Medications that could be considered to reduce ventricular ectopic beats include sotalol, amiodarone (contraindicated in this case as Farah has hypothyroidism) and flecainide (which may be paradoxically proarrhythmic and associated with increased risk of death in patients with coronary or structural heart disease).2 Serious side effects of treatment include hypotension, bradycardia and the possibility of precipitating heart block. These complications may also significantly increase the risk of falls. If Holter monitoring discloses higher grade AV block, a pacemaker may be needed. However, in Farah’s case, it is hard to justify any antiarrhythmic drug therapy, and if her symptoms worsen or continue to trouble her, referral to a cardiologist should be the next step. 

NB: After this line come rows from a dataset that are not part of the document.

(* ===== verification/Gates.v ===== *)
(** * Gate identifiers, outcomes and evidence tiers

    Models crates/domain/src/gates.rs. *)

From S2P Require Import Prelude External Ids States Entities.
From stdpp Require Import options.

Definition MAX_GATE_IDS : nat := 16.

(** crates/domain/src/gates.rs:17-19 (REPOSITORY_GATE_ID) *)
Definition REPOSITORY_GATE_ID : string :=
  "gat_8888888888888888888888888888888888888888888888888888888888888888".

(** crates/domain/src/gates.rs:21-24 (GateId) *)
Record GateId : Type := MkGateId { GateId_as_str : string }.

Global Instance GateId_eq_dec : EqDecision GateId.
Proof. solve_decision. Defined.
Global Instance GateId_countable : Countable GateId.
Proof. by apply (inj_countable' GateId_as_str MkGateId); intros []. Defined.

(** `{value:?}`: a quoted string with quotes, backslashes and ASCII control
    characters escaped; bytes above 127 are written as they are. *)
Fixpoint str_debug_body (s : string) : string :=
  match s with
  | EmptyString => EmptyString
  | String a rest =>
      let b := byte_val a in
      let tail := str_debug_body rest in
      if bool_decide (b = 0%Z) then "\0" +:+ tail
      else if bool_decide (b = 9%Z) then "\t" +:+ tail
      else if bool_decide (b = 10%Z) then "\n" +:+ tail
      else if bool_decide (b = 13%Z) then "\r" +:+ tail
      else if bool_decide (b = 34%Z) then "\" +:+ String a tail
      else if bool_decide (b = 92%Z) then "\\" +:+ tail
      else if bool_decide (b < 16)%Z then
        "\u{" +:+ String.substring (Z.to_nat b) 1 "0123456789abcdef" +:+ "}" +:+ tail
      else if bool_decide (b < 32)%Z then
        "\u{1" +:+ String.substring (Z.to_nat (b - 16)) 1 "0123456789abcdef" +:+ "}" +:+ tail
      else if bool_decide (b = 127%Z) then "\u{7f}" +:+ tail
      else String a tail
  end.

Definition dquote : string := String (Ascii.ascii_of_nat 34) EmptyString.
Definition str_debug (s : string) : string := dquote +:+ str_debug_body s +:+ dquote.

(** The shape `gat_` followed by 64 lowercase hexadecimal digits. *)
(** crates/domain/src/gates.rs:33-38 (GateId::parse admitted_shape) *)
Definition gate_admitted_shape (value : string) : bool :=
  match strip_prefix "gat_" value with
  | Some body => bool_decide (str_len body = 64%Z) && string_all is_lower_hex body
  | None => false
  end.

(** crates/domain/src/gates.rs:27-45 (GateId::parse) *)
Definition GateId_parse (value : string) : result DomainError GateId :=
  if negb (gate_admitted_shape value) then
    Err (InvalidId
      ("gate_id must be gat_ followed by 64 lowercase hexadecimal characters: "
       +:+ str_debug value))
  else Ok (MkGateId value).

(** crates/domain/src/gates.rs:87-95 (GateDefinition) *)
Record GateDefinition : Type := MkGateDefinition {
  GateDefinition_id : string;
  GateDefinition_program : string;
  GateDefinition_args : list string;
  GateDefinition_timeout_secs : Z
}.

(** crates/domain/src/gates.rs:122-129 (GateDefinition::argv) *)
Definition GateDefinition_argv (g : GateDefinition) : list string :=
  GateDefinition_program g :: GateDefinition_args g.

(** crates/domain/src/gates.rs:132-137 (GATES) *)
Definition GATES : list GateDefinition :=
  [MkGateDefinition REPOSITORY_GATE_ID "/usr/bin/grep" ["-qx"; "PONG"; "PONG.txt"] 2].

(** crates/domain/src/gates.rs:139-146 (gate_definition) *)
Definition gate_definition (g : GateId) : option GateDefinition :=
  List.find (fun d => bool_decide (GateDefinition_id d = GateId_as_str g)) GATES.

Fixpoint parse_gate_ids_loop (values : list string) (seen : gset GateId)
  (parsed : list GateId) : result DomainError (list GateId) :=
  match values with
  | [] => Ok parsed
  | value :: rest =>
      gate_id ← GateId_parse value;
      if bool_decide (gate_id ∈ seen) then
        Err (InvalidId ("duplicate gate_id: " +:+ GateId_as_str gate_id))
      else parse_gate_ids_loop rest ({[gate_id]} ∪ seen) (parsed ++ [gate_id])
  end.

(** crates/domain/src/gates.rs:148-172 (parse_gate_ids) *)
Definition parse_gate_ids (gate_ids : list string) : result DomainError (list GateId) :=
  if bool_decide (gate_ids = []) || bool_decide (MAX_GATE_IDS < length gate_ids) then
    Err (InvalidId ("gate_ids must contain 1..=" +:+ pretty MAX_GATE_IDS +:+ " entries"))
  else parse_gate_ids_loop gate_ids ∅ [].

(** crates/domain/src/gates.rs:178-204 (GateOutcome) *)
Inductive GateOutcome : Type :=
| GatePass | GateFail | GateFlaky | GateInfraError | GateCancelled | GateTimedOut
| GateNotRun | GateUnsupported | GateUnknown | GateSuperseded | GateInvalidated.

Global Instance GateOutcome_eq_dec : EqDecision GateOutcome.
Proof. solve_decision. Defined.

(** crates/domain/src/gates.rs:207-223 (GateOutcome::as_str) *)
Definition GateOutcome_as_str (o : GateOutcome) : string :=
  match o with
  | GatePass => "PASS"
  | GateFail => "FAIL"
  | GateFlaky => "FLAKY"
  | GateInfraError => "INFRA_ERROR"
  | GateCancelled => "CANCELLED"
  | GateTimedOut => "TIMED_OUT"
  | GateNotRun => "NOT_RUN"
  | GateUnsupported => "UNSUPPORTED"
  | GateUnknown => "UNKNOWN"
  | GateSuperseded => "SUPERSEDED"
  | GateInvalidated => "INVALIDATED"
  end.

(** crates/domain/src/gates.rs:225-242 (GateOutcome::parse) *)
Definition GateOutcome_parse (name : string) : GateOutcome :=
  if bool_decide (name = "PASS") then GatePass
  else if bool_decide (name = "FAIL") then GateFail
  else if bool_decide (name = "FLAKY") then GateFlaky
  else if bool_decide (name = "INFRA_ERROR") then GateInfraError
  else if bool_decide (name = "CANCELLED") then GateCancelled
  else if bool_decide (name = "TIMED_OUT") then GateTimedOut
  else if bool_decide (name = "NOT_RUN") then GateNotRun
  else if bool_decide (name = "UNSUPPORTED") then GateUnsupported
  else if bool_decide (name = "SUPERSEDED") then GateSuperseded
  else if bool_decide (name = "INVALIDATED") then GateInvalidated
  else GateUnknown.

(** crates/domain/src/gates.rs:244-249 (GateOutcome::satisfies_requirement) *)
Definition GateOutcome_satisfies_requirement (o : GateOutcome) : bool :=
  match o with GatePass => true | _ => false end.

(** crates/domain/src/gates.rs:252-265 (EvidenceTier) *)
Inductive EvidenceTier : Type := TierE0 | TierE1 | TierE2 | TierE3 | TierE4.

(** crates/domain/src/gates.rs:268-278 (EvidenceTier::as_str) *)
Definition EvidenceTier_as_str (t : EvidenceTier) : string :=
  match t with
  | TierE0 => "E0" | TierE1 => "E1" | TierE2 => "E2" | TierE3 => "E3" | TierE4 => "E4"
  end.

(** crates/domain/src/gates.rs:280-294 (EvidenceTier::parse) *)
Definition EvidenceTier_parse (name : string) : result DomainError EvidenceTier :=
  if bool_decide (name = "E0") then Ok TierE0
  else if bool_decide (name = "E1") then Ok TierE1
  else if bool_decide (name = "E2") then Ok TierE2
  else if bool_decide (name = "E3") then Ok TierE3
  else if bool_decide (name = "E4") then Ok TierE4
  else Err (UnknownState ("evidence tier " +:+ name)).

(** crates/domain/src/gates.rs:298-315 (Evidence::typed) *)
Definition Evidence_typed (id : EvidenceId) (candidate : CandidateId) (tier : EvidenceTier)
  (gate : string) (outcome : GateOutcome) : Evidence :=
  MkEvidence id candidate (EvidenceTier_as_str tier) gate (GateOutcome_as_str outcome).

(** crates/domain/src/gates.rs:317-321 (Evidence::outcome) *)
Definition Evidence_outcome_typed (e : Evidence) : GateOutcome :=
  GateOutcome_parse (Evidence_result e).

(** crates/domain/src/gates.rs:323-330 (Evidence::tier_typed) *)
Definition Evidence_tier_typed (e : Evidence) : result DomainError EvidenceTier :=
  EvidenceTier_parse (Evidence_tier e).

(** crates/domain/src/gates.rs:332-336 (Evidence::satisfies_requirement) *)
Definition Evidence_satisfies_requirement (e : Evidence) : bool :=
  GateOutcome_satisfies_requirement (Evidence_outcome_typed e).

(** ** Lemmas *)

Lemma gate_admitted_shape_spec value :
  gate_admitted_shape value = true <-> id_wire_form "gat" value.
Proof.
  unfold gate_admitted_shape, id_wire_form, str_len.
  destruct (strip_prefix "gat_" value) as [body|] eqn:Hs.
  - apply strip_prefix_Some in Hs as ->. rewrite andb_true_iff, bool_decide_eq_true.
    split.
    + intros [Hl Hx]. exists body. split; [done|]. split; [lia|done].
    + intros (b & Heq & Hl & Hx).
      change ("gat" +:+ "_" +:+ b) with ("gat_" +:+ b) in Heq.
      apply (inj (String.append _)) in Heq as ->. split; [lia|done].
  - split; [done|]. intros (b & -> & _).
    change ("gat" +:+ "_" +:+ b) with ("gat_" +:+ b) in Hs.
    by rewrite strip_prefix_app in Hs.
Qed.

Lemma GateId_parse_Ok value g :
  GateId_parse value = Ok g <-> GateId_as_str g = value /\ gate_admitted_shape value = true.
Proof.
  unfold GateId_parse. destruct g as [s], (gate_admitted_shape value); simpl; naive_solver.
Qed.

Lemma parse_gate_ids_loop_Ok values seen parsed out :
  parse_gate_ids_loop values seen parsed = Ok out <->
  exists fresh, out = parsed ++ fresh /\ GateId_as_str <$> fresh = values /\
    Forall (fun v => gate_admitted_shape v = true) values /\ NoDup fresh /\
    (forall g, g ∈ fresh -> g ∉ seen).
Proof.
  revert seen parsed. induction values as [|v values IH]; intros seen parsed; simpl.
  - split.
    + intros [= <-]. exists []. rewrite app_nil_r.
      repeat split; try constructor. intros g Hg. by apply elem_of_nil in Hg.
    + intros (fresh & -> & Hf & _). apply fmap_nil_inv in Hf as ->. by rewrite app_nil_r.
  - split.
    + intros H. apply bind_Ok in H as (g & Hg & H).
      apply GateId_parse_Ok in Hg as [<- Hshape].
      case_bool_decide as Hseen; [done|].
      apply IH in H as (fresh & -> & <- & Hall & Hnd & Hfresh).
      exists (g :: fresh). rewrite <- app_assoc. split; [done|]. split; [done|].
      split; [by constructor|]. split; [|set_solver].
      constructor; [|done]. intros Hin. apply (Hfresh g Hin). set_solver.
    + intros (fresh & -> & Hmap & Hall & Hnd & Hfresh).
      destruct fresh as [|g fresh]; [done|]. injection Hmap as Hv Hmap. subst.
      apply Forall_cons in Hall as [Hshape Hall]. apply NoDup_cons in Hnd as [Hg Hnd].
      assert (GateId_parse (GateId_as_str g) = Ok g) as -> by by apply GateId_parse_Ok.
      simpl. rewrite bool_decide_false by set_solver. apply IH.
      exists fresh. rewrite <- app_assoc. split; [done|]. split; [done|].
      split; [done|]. split; [done|]. set_solver.
Qed.

Lemma GateOutcome_parse_as_str o : GateOutcome_parse (GateOutcome_as_str o) = o.
Proof. by destruct o. Qed.

Lemma GateOutcome_parse_pass name :
  GateOutcome_satisfies_requirement (GateOutcome_parse name) = true <-> name = "PASS".
Proof.
  split; [|by intros ->].
  unfold GateOutcome_parse. repeat case_bool_decide; done.
Qed.

Lemma EvidenceTier_parse_as_str t : EvidenceTier_parse (EvidenceTier_as_str t) = Ok t.
Proof. by destruct t. Qed.

(** ** Properties *)

(** A list of gate identifiers is admitted exactly when it has between
    one and sixteen entries, each `gat_` and 64 lowercase hexadecimal digits,
    with no repetition; the admitted list is the given one in its order. *)
Theorem parse_gate_ids_iff (values : list string) (out : list GateId) :
  parse_gate_ids values = Ok out <->
  (1 <= length values <= MAX_GATE_IDS) /\
  Forall (id_wire_form "gat") values /\ NoDup values /\
  GateId_as_str <$> out = values.
Proof.
  assert (Inj (=) (=) GateId_as_str) as Hinj by (intros [x] [y]; simpl; congruence).
  unfold parse_gate_ids. split.
  - intros H. case_bool_decide as Hn; [done|].
    case_bool_decide as Hm; [done|]. simpl in H.
    apply parse_gate_ids_loop_Ok in H as (fresh & -> & <- & Hall & Hnd & _).
    split. { destruct fresh; [done|]. simpl in *. lia. }
    split. { eapply Forall_impl; [exact Hall|]. by intros ? ?%gate_admitted_shape_spec. }
    split; [by apply NoDup_fmap_2|done].
  - intros (Hlen & Hall & Hnd & <-).
    rewrite bool_decide_false by (destruct out; simpl in *; [lia|done]).
    rewrite bool_decide_false by lia. simpl.
    apply parse_gate_ids_loop_Ok. exists out. split; [done|]. split; [done|].
    split. { eapply Forall_impl; [exact Hall|]. by intros ? ?%gate_admitted_shape_spec. }
    split; [by apply NoDup_fmap_1 in Hnd|set_solver].
Qed.

(** Evidence satisfies a requirement exactly when its recorded result is
    the string PASS: every other recorded result, an unrecognised one
    included, is decoded to an outcome that does not satisfy it. *)
Theorem only_pass_satisfies (e : Evidence) :
  (Evidence_satisfies_requirement e = true <-> Evidence_result e = "PASS") /\
  (forall id c tier gate o,
     Evidence_outcome_typed (Evidence_typed id c tier gate o) = o /\
     Evidence_tier_typed (Evidence_typed id c tier gate o) = Ok tier).
Proof.
  split; [apply GateOutcome_parse_pass|].
  intros. split; [apply GateOutcome_parse_as_str|apply EvidenceTier_parse_as_str].
Qed.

Loop recorder implantation can be a useful way of investigating and monitoring patients with palpitations and risk of AV block. Catheter ablation can be performed for medically refractory ventricular ectopic beats.

Outcome

Farah continues to have frequent ventricular ectopic beats for many hours daily (12% of a 24-hour period), confirmed on 24-hour Holter monitoring, with no high- grade AV block and no atrial fibrillation. She has normal blood test results and an ECG shows stable mild mitral regurgitation and mild HFPEF (heart failure with preserved ejection fraction, previously known as diastolic dysfunction). A cardiologist’s opinion is obtained and it is decided after discussion with Farah not to treat the ventricular ectopic beats. Farah finds after a few more weeks that she does not notice them as often and this reassures her greatly.    CT

COMPETING INTERESTS: None.
 

References

1.    Burns E. Premature ventricular complex (PVC). Life in the fast lane. 2021. Available online at: https://litfl.com/premature-ventricular-complex-pvc-ecg-library/ (accessed February 2021).
2.    Ng GA. Treating patients with ventricular ectopic beats. Heart 2006; 92: 1707-1712. 
3.    Frolkis JP, Pothier CE, Blackstone EH, et al. Frequent ventricular ectopy after exercise as a predictor of death. N Engl J Med 2003; 348:  781-790.
4.    The Atherosclerosis Risk in Communities (ARIC) Study: design and objectives. The ARIC investigators. Am J Epidemiol 1989; 129: 687-702.
5.    Almendral J, Villacastin JP, Arenal A et al. Evidence favoring the hypothesis that ventricular arrhythmias have prognostic significance in left ventricular hypertrophy secondary to systemic hypertension. Am J Cardiol 1995; 76: 60D–63D.